(Task description):
Your answer should be the lines below from the one with "assert (newObjectId (toHexString" to the one with "(b_id bookingA))) w'", both included, given again exactly and with nothing added.

(Data shown):

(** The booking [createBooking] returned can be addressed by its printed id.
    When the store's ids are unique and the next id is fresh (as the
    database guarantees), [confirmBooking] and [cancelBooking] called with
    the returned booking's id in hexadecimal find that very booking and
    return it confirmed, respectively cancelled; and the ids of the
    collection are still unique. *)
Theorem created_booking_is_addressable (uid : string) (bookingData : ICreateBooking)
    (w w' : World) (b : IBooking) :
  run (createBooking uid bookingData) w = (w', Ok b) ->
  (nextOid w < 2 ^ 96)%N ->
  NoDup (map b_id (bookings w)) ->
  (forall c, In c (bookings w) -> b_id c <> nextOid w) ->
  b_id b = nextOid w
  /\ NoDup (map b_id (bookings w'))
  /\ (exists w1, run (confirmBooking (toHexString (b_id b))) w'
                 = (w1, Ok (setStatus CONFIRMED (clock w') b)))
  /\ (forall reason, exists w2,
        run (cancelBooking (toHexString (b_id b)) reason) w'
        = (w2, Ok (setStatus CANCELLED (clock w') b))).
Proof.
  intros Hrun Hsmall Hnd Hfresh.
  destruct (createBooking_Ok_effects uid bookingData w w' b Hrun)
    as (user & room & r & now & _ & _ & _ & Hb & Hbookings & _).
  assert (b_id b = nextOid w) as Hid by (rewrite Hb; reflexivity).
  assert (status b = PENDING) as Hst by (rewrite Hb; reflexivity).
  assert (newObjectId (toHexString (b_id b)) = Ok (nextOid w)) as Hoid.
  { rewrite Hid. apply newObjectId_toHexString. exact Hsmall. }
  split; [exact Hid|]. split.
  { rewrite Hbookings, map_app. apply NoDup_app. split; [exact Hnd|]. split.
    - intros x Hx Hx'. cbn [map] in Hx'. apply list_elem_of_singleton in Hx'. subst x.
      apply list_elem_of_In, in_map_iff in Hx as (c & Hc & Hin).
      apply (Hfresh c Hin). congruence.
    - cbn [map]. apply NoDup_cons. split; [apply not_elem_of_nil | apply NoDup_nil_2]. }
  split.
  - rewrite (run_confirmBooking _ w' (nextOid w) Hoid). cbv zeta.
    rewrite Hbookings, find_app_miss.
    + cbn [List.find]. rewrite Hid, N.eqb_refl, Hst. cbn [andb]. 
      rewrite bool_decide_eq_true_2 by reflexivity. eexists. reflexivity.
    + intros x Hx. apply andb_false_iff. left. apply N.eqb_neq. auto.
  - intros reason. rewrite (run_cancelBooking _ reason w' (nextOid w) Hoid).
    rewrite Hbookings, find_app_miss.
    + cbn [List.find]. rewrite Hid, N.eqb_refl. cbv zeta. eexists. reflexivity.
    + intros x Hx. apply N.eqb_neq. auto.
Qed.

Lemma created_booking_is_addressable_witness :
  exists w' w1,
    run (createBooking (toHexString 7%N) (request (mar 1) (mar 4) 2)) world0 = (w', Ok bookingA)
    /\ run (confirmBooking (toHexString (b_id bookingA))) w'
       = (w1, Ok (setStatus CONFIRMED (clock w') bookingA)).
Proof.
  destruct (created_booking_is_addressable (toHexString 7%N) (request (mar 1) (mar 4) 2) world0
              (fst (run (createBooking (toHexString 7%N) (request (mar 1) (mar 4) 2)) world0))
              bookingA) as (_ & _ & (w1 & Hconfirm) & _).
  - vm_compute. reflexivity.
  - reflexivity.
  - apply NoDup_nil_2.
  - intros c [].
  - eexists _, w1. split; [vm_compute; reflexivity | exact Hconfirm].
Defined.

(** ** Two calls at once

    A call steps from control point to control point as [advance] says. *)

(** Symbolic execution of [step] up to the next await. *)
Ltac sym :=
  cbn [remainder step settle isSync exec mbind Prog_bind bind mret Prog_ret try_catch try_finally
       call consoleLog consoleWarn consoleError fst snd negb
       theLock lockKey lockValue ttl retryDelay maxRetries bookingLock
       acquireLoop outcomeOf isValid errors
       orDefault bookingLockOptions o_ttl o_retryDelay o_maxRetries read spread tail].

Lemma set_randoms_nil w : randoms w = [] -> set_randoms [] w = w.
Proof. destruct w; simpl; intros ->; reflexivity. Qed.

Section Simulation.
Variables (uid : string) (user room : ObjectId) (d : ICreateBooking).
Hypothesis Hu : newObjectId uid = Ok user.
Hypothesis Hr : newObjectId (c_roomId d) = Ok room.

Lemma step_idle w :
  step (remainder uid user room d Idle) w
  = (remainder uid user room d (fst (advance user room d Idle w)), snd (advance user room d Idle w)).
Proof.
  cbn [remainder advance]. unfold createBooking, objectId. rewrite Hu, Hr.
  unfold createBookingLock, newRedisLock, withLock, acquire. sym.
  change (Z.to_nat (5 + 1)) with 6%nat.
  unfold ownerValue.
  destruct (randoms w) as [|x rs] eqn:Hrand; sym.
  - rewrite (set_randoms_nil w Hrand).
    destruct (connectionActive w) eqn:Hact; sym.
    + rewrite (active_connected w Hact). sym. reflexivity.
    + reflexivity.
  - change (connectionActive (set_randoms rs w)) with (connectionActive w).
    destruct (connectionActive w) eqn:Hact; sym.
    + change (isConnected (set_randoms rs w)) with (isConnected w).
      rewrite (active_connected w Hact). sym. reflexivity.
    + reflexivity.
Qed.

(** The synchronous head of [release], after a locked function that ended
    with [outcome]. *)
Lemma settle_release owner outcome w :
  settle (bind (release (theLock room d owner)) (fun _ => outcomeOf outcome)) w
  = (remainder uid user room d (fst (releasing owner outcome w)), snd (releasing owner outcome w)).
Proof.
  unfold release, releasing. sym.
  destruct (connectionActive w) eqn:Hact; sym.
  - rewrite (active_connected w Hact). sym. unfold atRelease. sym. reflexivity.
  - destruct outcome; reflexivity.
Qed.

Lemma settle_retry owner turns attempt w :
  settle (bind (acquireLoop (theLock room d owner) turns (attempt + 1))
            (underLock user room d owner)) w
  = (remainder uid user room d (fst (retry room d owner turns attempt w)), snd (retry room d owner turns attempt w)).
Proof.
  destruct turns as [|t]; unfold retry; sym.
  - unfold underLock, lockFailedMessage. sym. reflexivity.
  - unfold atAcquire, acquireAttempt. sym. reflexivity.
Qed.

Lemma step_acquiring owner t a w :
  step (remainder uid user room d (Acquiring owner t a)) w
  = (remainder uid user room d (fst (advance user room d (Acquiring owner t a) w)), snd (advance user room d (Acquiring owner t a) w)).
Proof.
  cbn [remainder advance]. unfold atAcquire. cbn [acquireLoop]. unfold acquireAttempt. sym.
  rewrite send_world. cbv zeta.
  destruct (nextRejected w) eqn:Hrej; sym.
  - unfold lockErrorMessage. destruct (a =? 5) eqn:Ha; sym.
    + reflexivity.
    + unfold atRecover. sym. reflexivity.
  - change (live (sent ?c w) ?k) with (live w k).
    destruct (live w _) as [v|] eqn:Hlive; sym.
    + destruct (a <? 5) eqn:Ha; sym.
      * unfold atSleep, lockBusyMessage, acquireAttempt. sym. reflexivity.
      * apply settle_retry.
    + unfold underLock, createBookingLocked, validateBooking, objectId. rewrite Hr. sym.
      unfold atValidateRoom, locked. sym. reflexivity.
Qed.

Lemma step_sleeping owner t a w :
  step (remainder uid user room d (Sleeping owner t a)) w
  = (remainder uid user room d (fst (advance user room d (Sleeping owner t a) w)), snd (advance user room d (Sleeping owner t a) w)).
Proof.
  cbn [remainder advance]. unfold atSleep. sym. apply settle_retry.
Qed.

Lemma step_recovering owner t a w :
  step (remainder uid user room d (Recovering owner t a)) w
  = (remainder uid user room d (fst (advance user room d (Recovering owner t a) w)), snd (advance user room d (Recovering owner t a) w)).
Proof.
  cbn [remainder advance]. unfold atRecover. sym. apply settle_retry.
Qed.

(Solution to the exercise):
  assert (newObjectId (toHexString (b_id b)) = Ok (nextOid w)) as Hoid.
  { rewrite Hid. apply newObjectId_toHexString. exact Hsmall. }
  split; [exact Hid|]. split.
  { rewrite Hbookings, map_app. apply NoDup_app. split; [exact Hnd|]. split.
    - intros x Hx Hx'. cbn [map] in Hx'. apply list_elem_of_singleton in Hx'. subst x.
      apply list_elem_of_In, in_map_iff in Hx as (c & Hc & Hin).
      apply (Hfresh c Hin). congruence.
    - cbn [map]. apply NoDup_cons. split; [apply not_elem_of_nil | apply NoDup_nil_2]. }
  split.
  - rewrite (run_confirmBooking _ w' (nextOid w) Hoid). cbv zeta.
    rewrite Hbookings, find_app_miss.
    + cbn [List.find]. rewrite Hid, N.eqb_refl, Hst. cbn [andb]. 
      rewrite bool_decide_eq_true_2 by reflexivity. eexists. reflexivity.
    + intros x Hx. apply andb_false_iff. left. apply N.eqb_neq. auto.
  - intros reason. rewrite (run_cancelBooking _ reason w' (nextOid w) Hoid).
    rewrite Hbookings, find_app_miss.
    + cbn [List.find]. rewrite Hid, N.eqb_refl. cbv zeta. eexists. reflexivity.
    + intros x Hx. apply N.eqb_neq. auto.
Qed.

Lemma created_booking_is_addressable_witness :
  exists w' w1,
    run (createBooking (toHexString 7%N) (request (mar 1) (mar 4) 2)) world0 = (w', Ok bookingA)
    /\ run (confirmBooking (toHexString (b_id bookingA))) w'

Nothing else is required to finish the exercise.